Science at the Seder
SCIENCE OF THE SEDER BY POPULAR SCIENCE
MAROR AND CHAZERET
Horseradish is generally used as maror, and it is by far the most spicy and most bitter herb of them all. One good spoonful is more than enough to clear out the sinuses, but only if the plant is damaged. According to Harold McGee's On Food and Cooking, horseradish stores its spicy chemical, theocyanate, by combining it with a sugar molecule. "When [horseradish] cells are damaged, special enzymes reach the storage form and break it apart, liberating the irritant molecules," McGee writes. So grating the horseradish is what gives a Hillel sandwich its famous kick.
HAROSET
This sweet mixture symbolizes the bricks that the Israelites made during their captivity in Egypt. Those bricks, composed primarily of reeds and gypsum-rich mud, may have been a pain for the Israelites to make, but they are a boon to modern scientists. In 2005, University of Chicago graduate student Virginia Emery published a paper in The Journal of Archaeological Science detailing how she figured out the organization of Egyptian work gangs based solely on the chemical composition of the bricks they used to build a house.

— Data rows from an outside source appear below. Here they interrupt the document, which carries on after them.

Definition set_akern (x : kernel) (r : aio) : aio :=
  Aio x (ctxs r) (kiocbs r) (iofiles r) (eventfds r) (ioctx_table r) (aio_nr r) (aio_works r) (mmaps r) (aallocs r) (aaddr r) (acurrent r).
Definition set_ctxs (x : gmap nat kioctx) (r : aio) : aio :=
  Aio (akern r) x (kiocbs r) (iofiles r) (eventfds r) (ioctx_table r) (aio_nr r) (aio_works r) (mmaps r) (aallocs r) (aaddr r) (acurrent r).
Definition set_kiocbs (x : gmap nat kiocb) (r : aio) : aio :=
  Aio (akern r) (ctxs r) x (iofiles r) (eventfds r) (ioctx_table r) (aio_nr r) (aio_works r) (mmaps r) (aallocs r) (aaddr r) (acurrent r).
Definition set_iofiles (x : gmap nat iofile) (r : aio) : aio :=
  Aio (akern r) (ctxs r) (kiocbs r) x (eventfds r) (ioctx_table r) (aio_nr r) (aio_works r) (mmaps r) (aallocs r) (aaddr r) (acurrent r).
Definition set_eventfds (x : gmap nat (Z * Z)) (r : aio) : aio :=
  Aio (akern r) (ctxs r) (kiocbs r) (iofiles r) x (ioctx_table r) (aio_nr r) (aio_works r) (mmaps r) (aallocs r) (aaddr r) (acurrent r).
Definition set_ioctx_table (x : option (list (option nat))) (r : aio) : aio :=
  Aio (akern r) (ctxs r) (kiocbs r) (iofiles r) (eventfds r) x (aio_nr r) (aio_works r) (mmaps r) (aallocs r) (aaddr r) (acurrent r).
Definition set_aio_nr (x : Z) (r : aio) : aio :=
  Aio (akern r) (ctxs r) (kiocbs r) (iofiles r) (eventfds r) (ioctx_table r) x (aio_works r) (mmaps r) (aallocs r) (aaddr r) (acurrent r).
Definition set_aio_works (x : list nat) (r : aio) : aio :=
  Aio (akern r) (ctxs r) (kiocbs r) (iofiles r) (eventfds r) (ioctx_table r) (aio_nr r) x (mmaps r) (aallocs r) (aaddr r) (acurrent r).
Definition set_mmaps (x : gset Z) (r : aio) : aio :=
  Aio (akern r) (ctxs r) (kiocbs r) (iofiles r) (eventfds r) (ioctx_table r) (aio_nr r) (aio_works r) x (aallocs r) (aaddr r) (acurrent r).
Definition set_aallocs (x : list bool) (r : aio) : aio :=
  Aio (akern r) (ctxs r) (kiocbs r) (iofiles r) (eventfds r) (ioctx_table r) (aio_nr r) (aio_works r) (mmaps r) x (aaddr r) (acurrent r).
Definition set_aaddr (x : nat) (r : aio) : aio :=
  Aio (akern r) (ctxs r) (kiocbs r) (iofiles r) (eventfds r) (ioctx_table r) (aio_nr r) (aio_works r) (mmaps r) (aallocs r) x (acurrent r).
Definition set_acurrent (x : nat) (r : aio) : aio :=
  Aio (akern r) (ctxs r) (kiocbs r) (iofiles r) (eventfds r) (ioctx_table r) (aio_nr r) (aio_works r) (mmaps r) (aallocs r) (aaddr r) x.

Abbreviation A := (M aio).

(** ** Access *)

Definition lift_kern {B} (m : K B) : A B := fun s =>
  match m (akern s) with
  | Ret a k => Ret a (set_akern k s)
  | Blocked k => Blocked (set_akern k s)
  | Oops => Oops
  end.

(** run an operation on a context *)
Definition on_ctx {B} (ctx : nat) (m : C B) : A B := fun s =>
  match ctxs s !! ctx with
  | None => Oops
  | Some c =>
      match m c with
      | Ret a c' => Ret a (set_ctxs (<[ctx := c']> (ctxs s)) s)
      | Blocked c' => Blocked (set_ctxs (<[ctx := c']> (ctxs s)) s)
      | Oops => Oops
      end
  end.

Definition get_ctx (ctx : nat) : A kioctx := deref (fun s => ctxs s !! ctx).
Definition upd_ctx (ctx : nat) (f : kioctx -> kioctx) : A unit := on_ctx ctx (modify f).

Definition get_req (r : nat) : A kiocb := deref (fun s => kiocbs s !! r).
Definition upd_req (r : nat) (f : kiocb -> kiocb) : A unit :=
  x ← get_req r; modify (fun s => set_kiocbs (<[r := f x]> (kiocbs s)) s).

Definition kmem_zalloc : A (option nat) :=
  s ← get;
  let ok := match aallocs s with [] => true | b :: _ => b end in
  modify (set_aallocs (tail (aallocs s))) ;;
  if ok then modify (set_aaddr (S (aaddr s))) ;; mret (Some (aaddr s)) else mret None.

Definition smp_processor_id : A nat := s ← get; mret (this_cpu (akern s)).

(** fput() and eventfd_ctx_put(): one reference less *)
Definition fput (f : nat) : A unit :=
  x ← deref (fun s => iofiles s !! f);
  modify (fun s => set_iofiles (<[f := set_f_count (f_count x - 1) x]> (iofiles s)) s).

Definition eventfd_ctx_put (e : nat) : A unit :=
  x ← deref (fun s => eventfds s !! e);
  modify (fun s => set_eventfds (<[e := (fst x, snd x - 1)]> (eventfds s)) s).

Definition eventfd_signal (e : nat) (n : Z) : A unit :=
  x ← deref (fun s => eventfds s !! e);
  modify (fun s => set_eventfds (<[e := (fst x + n, snd x)]> (eventfds s)) s).

(** ** Requests *)

Definition put_slots (ctx : nat) (nr : Z) : A unit :=
  cpu ← smp_processor_id; on_ctx ctx (put_reqs_available cpu nr).

Definition aio_get_req (ctx : nat) : A (option nat) :=
  cpu ← smp_processor_id;
  got ← on_ctx ctx (get_reqs_available cpu);
  if negb got then mret None
  else
    r ← kmem_zalloc;
    match r with
    | None => put_slots ctx 1 ;; mret None
    | Some r =>
        upd_ctx ctx (fun c => set_reqs (reqs c + 1) c) ;;
        modify (fun s => set_kiocbs
          (<[r := Kiocb (Ctx ctx) no_cancel false None None 0 0 0 0 0]> (kiocbs s)) s) ;;
        mret (Some r)
    end.

Definition kiocb_free (r : nat) : A unit :=
  x ← get_req r;
  match ki_filp x with Some f => fput f | None => mret tt end ;;
  match ki_eventfd x with Some e => eventfd_ctx_put e | None => mret tt end ;;
  modify (fun s => set_kiocbs (delete r (kiocbs s)) s).

Definition kiocb_set_cancel_fn (r : nat) : A unit :=
  x ← get_req r;
  match ki_ctx x with
  | Ctx ctx =>
      (if ki_linked x then mret tt
       else upd_ctx ctx (fun c => set_active_reqs (r :: active_reqs c) c)) ;;
      upd_req r (fun x => set_ki_linked true (set_ki_cancel can_cancel x))
  | _ => oops
  end.

(** percpu_ref_put(&ctx->reqs): the last reference schedules free_ioctx() *)
Definition free_ioctx_reqs (ctx : nat) : A unit :=
  modify (fun s => set_aio_works (aio_works s ++ [ctx]) s).

Definition reqs_put (ctx : nat) : A unit :=
  c ← get_ctx ctx;
  upd_ctx ctx (set_reqs (reqs c - 1)) ;;
  if reqs c - 1 =? 0 then free_ioctx_reqs ctx else mret tt.

(** wake_up() and wake_up_all() on [ctx->wait], whose entries are not
    exclusive and leave the queue when their task is woken *)
Fixpoint wake_waiters (ctx : nat) (l : list nat) : A unit :=
  match l with
  | [] => mret tt
  | t :: l' =>
      b ← lift_kern (try_to_wake_up t TASK_NORMAL);
      (if (b : bool)
       then upd_ctx ctx (fun c => set_waiters (filter (fun u => u <> t) (waiters c)) c)
       else mret tt) ;;
      wake_waiters ctx l'
  end.

Definition wake_ctx (ctx : nat) : A unit := c ← get_ctx ctx; wake_waiters ctx (waiters c).

Definition aio_complete (r : nat) (res res2 : Z) : A unit :=
  x ← get_req r;
  match ki_ctx x with
  | Sync =>
      upd_req r (fun x => set_ki_ctx SyncDone (set_ki_user_data res x)) ;;
      lift_kern (wake_up_process (ki_tsk x)) ;; mret tt
  | SyncDone => oops
  | Ctx ctx =>
      (if ki_linked x
       then upd_ctx ctx (fun c => set_active_reqs (filter (fun q => q <> r) (active_reqs c)) c)
       else mret tt) ;;
      on_ctx ctx (ring_push (IoEvent (ki_user x) (ki_user_data x) res res2)) ;;
      match ki_eventfd x with Some e => eventfd_signal e 1 | None => mret tt end ;;
      kiocb_free r ;;
      c ← get_ctx ctx;
      (if bool_decide (waiters c = []) then mret tt else wake_ctx ctx) ;;
      reqs_put ctx
  end.

(** the sleep of wait_on_sync_kiocb() *)
Fixpoint wait_on_sync_kiocb (io_schedule : A unit) (fuel : nat) (r : nat) : A Z :=
  match fuel with
  | O => block
  | S fuel' =>
      x ← get_req r;
      s ← get;
      match ki_ctx x with
      | Sync =>
          lift_kern (t ← get_task (acurrent s);
                     put_task (acurrent s) (set_tstate TASK_UNINTERRUPTIBLE t)) ;;
          io_schedule ;;
          wait_on_sync_kiocb io_schedule fuel' r
      | _ =>
          lift_kern (t ← get_task (acurrent s);
                     put_task (acurrent s) (set_tstate TASK_RUNNING t)) ;;
          mret (ki_user_data x)
      end
  end.

Section AioCtx.
Context `{WaitLib}.

(** the driver's cancel method *)
Variable cancel : nat -> A Z.

Definition kiocb_cancel (r : nat) : A Z :=
  x ← get_req r;
  match ki_cancel x with
  | can_cancel => upd_req r (set_ki_cancel KIOCB_CANCELLED) ;; cancel r
  | _ => mret (- EINVAL)
  end.

(** ** The end of a context *)

Variables (msleep : K unit) (lockout : nat).

(** the work function *)
Definition free_ioctx (ctx : nat) : A unit :=
  on_ctx ctx aio_free_ring ;;
  lift_kern (free_ioctx_cmgroup msleep lockout ctx) ;;
  modify (fun s => set_ctxs (delete ctx (ctxs s)) s).

(** the worker thread reaches the first scheduled work *)
Definition run_free_ioctx : A unit :=
  s ← get;
  match aio_works s with
  | [] => mret tt
  | ctx :: l => modify (set_aio_works l) ;; free_ioctx ctx
  end.

(** while (!list_empty(&ctx->active_reqs)) *)
Fixpoint cancel_all (fuel : nat) (ctx : nat) : A unit :=
  match fuel with
  | O => block
  | S fuel' =>
      c ← get_ctx ctx;
      match active_reqs c with
      | [] => mret tt
      | r :: l =>
          upd_ctx ctx (set_active_reqs l) ;;
          kiocb_cancel r ;;
          cancel_all fuel' ctx
      end
  end.

Definition free_ioctx_users (ctx : nat) : A unit :=
  c ← get_ctx ctx;
  cancel_all (S (length (active_reqs c))) ctx ;;
  reqs_put ctx ;;
  reqs_put ctx.

(** percpu_ref_put(&ctx->users), and percpu_ref_kill(), which drops the
    initial reference *)
Definition users_put (ctx : nat) : A unit :=
  c ← get_ctx ctx;
  upd_ctx ctx (set_users (users c - 1)) ;;
  if users c - 1 =? 0 then free_ioctx_users ctx else mret tt.

(** ** The table of contexts *)

Fixpoint first_free (l : list (option nat)) : option nat :=
  match l with
  | [] => None
  | None :: _ => Some O
  | Some _ :: l' => option_map S (first_free l')
  end.

(** a round of the loop is repeated after the table has grown *)
Fixpoint ioctx_add_table (fuel : nat) (ctx : nat) : A Z :=
  match fuel with
  | O => block
  | S fuel' =>
      s ← get;
      let table := ioctx_table s in
      match table ≫= first_free with
      | Some i =>
          upd_ctx ctx (set_ctx_id (Z.of_nat i)) ;;
          modify (set_ioctx_table (Some (<[i := Some ctx]> (default [] table)))) ;;
          upd_ctx ctx (set_r_id (Z.of_nat i)) ;;
          mret 0
      | None =>
          let new_nr := ((match table with Some t => length t | None => 1 end) * 4)%nat in
          a ← kmem_zalloc;
          match a with
          | None => mret (- ENOMEM)
          | Some _ =>
              s ← get;
              match ioctx_table s with
              | None => modify (set_ioctx_table (Some (replicate new_nr None)))
              | Some old =>
                  if decide (length old < new_nr)%nat
                  then modify (set_ioctx_table (Some (old ++ replicate (new_nr - length old) None)))
                  else mret tt
              end ;;
              ioctx_add_table fuel' ctx
          end
      end
  end.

And, according to Nadine Moeller, an assistant professor of Near Eastern Language and Civilization at the University of Chicago, that’s just the tip of the iceberg. “Brick chemistry is something that's completely understudied in Egyptology,” said Moeller. “We can really accurately trace which source the clay came from; it is actually very useful.”
BEITZAH
The hard-boiled (or roasted) egg wouldn't take on that solid consistency we all know and love without the protein ovotransferrin. While ovalbumin makes up the majority of the egg white, ovotransferrin coagulates at lower temperatures. That's important when cooking eggs, as temperatures above 140 degrees Fahrenheit result in the release of hydrogen sulfide, which gives off that terrible, rotten egg smell. Ovotransferrin sets at 145 degrees Farenheit, while ovalbumin doesn't coagulate until it reaches a much higher temperature.
KARPAS
Most people use celery or lettuce for karpas. According to Rabbi Ari Zivotofsky, however, the original karpas was actually wild Israeli lettuce, or Lactuca serriola , and that plant may explain why you recline while eating on Passover. Lactuca serriola contains both lactucopicrin and lactucin, opiate-like sedatives and analgesics. Much like the famed tryptophan-coma that accompanies Thanksgiving meals, a hearty helping of lactucopicrin and lactucin would leave anyone sideways.
Z’ROA
The lamb shank symbolizes the tenth plague in particular, and all the plagues in general. Plagues that, according to Siro Trevisanato's book The Plagues of Egypt: Archaeology, History, and Science Look at the Bible, were caused by the eruption of the volcano Thera (now known as Santorini, and covered more thoroughly in a previous PopSci.com gallery). As Trevisanato tells it, fallout from the volcano rained down as flaming chunks of rock, blotted out the sun and filled up the river, turning it blood red. The ash polluted the river, driving the frogs onto land, where they died. Without the frogs to control the insect population, locusts and fleas had a field day. That more or less takes care of plagues one, two, three, seven and nine.
MATZOH
While not technically part of the seder plate, matzoh is too important a part of Passover to pass over here. If you believe Martin Blaser, the Frederick H. King Professor of Internal Medicine at New York University Medical Center, however, matzoh actually predates Passover and its affiliated Exodus. Blaser thinks that matzoh, which relates to the traditional disposal of yeast and bread products from the house during Passover, actually originated as a defense against plague-spreading rats. "This festival of the unleavened bread goes back thousands of years in Palestine," said Blaser. "Whoever wrote the Bible, human or otherwise, knew the ecology of plague." In his view, residents of the Middle East learned early on that grain attracted rats, and that rats carried the deadly bubonic plague. Thus, the holiday where grain is cleared out of the house coincides with the time of the year when the rats would emerge from their winter burrows, plague-infested and hungry. Blaser says his theory is corroborated by the relatively low mortality rates among Jews during a 16th century plague outbreak in Venice, Italy. Matzoh may be flavorless, but Blaser claims the tradition of eating it has saved thousands of lives.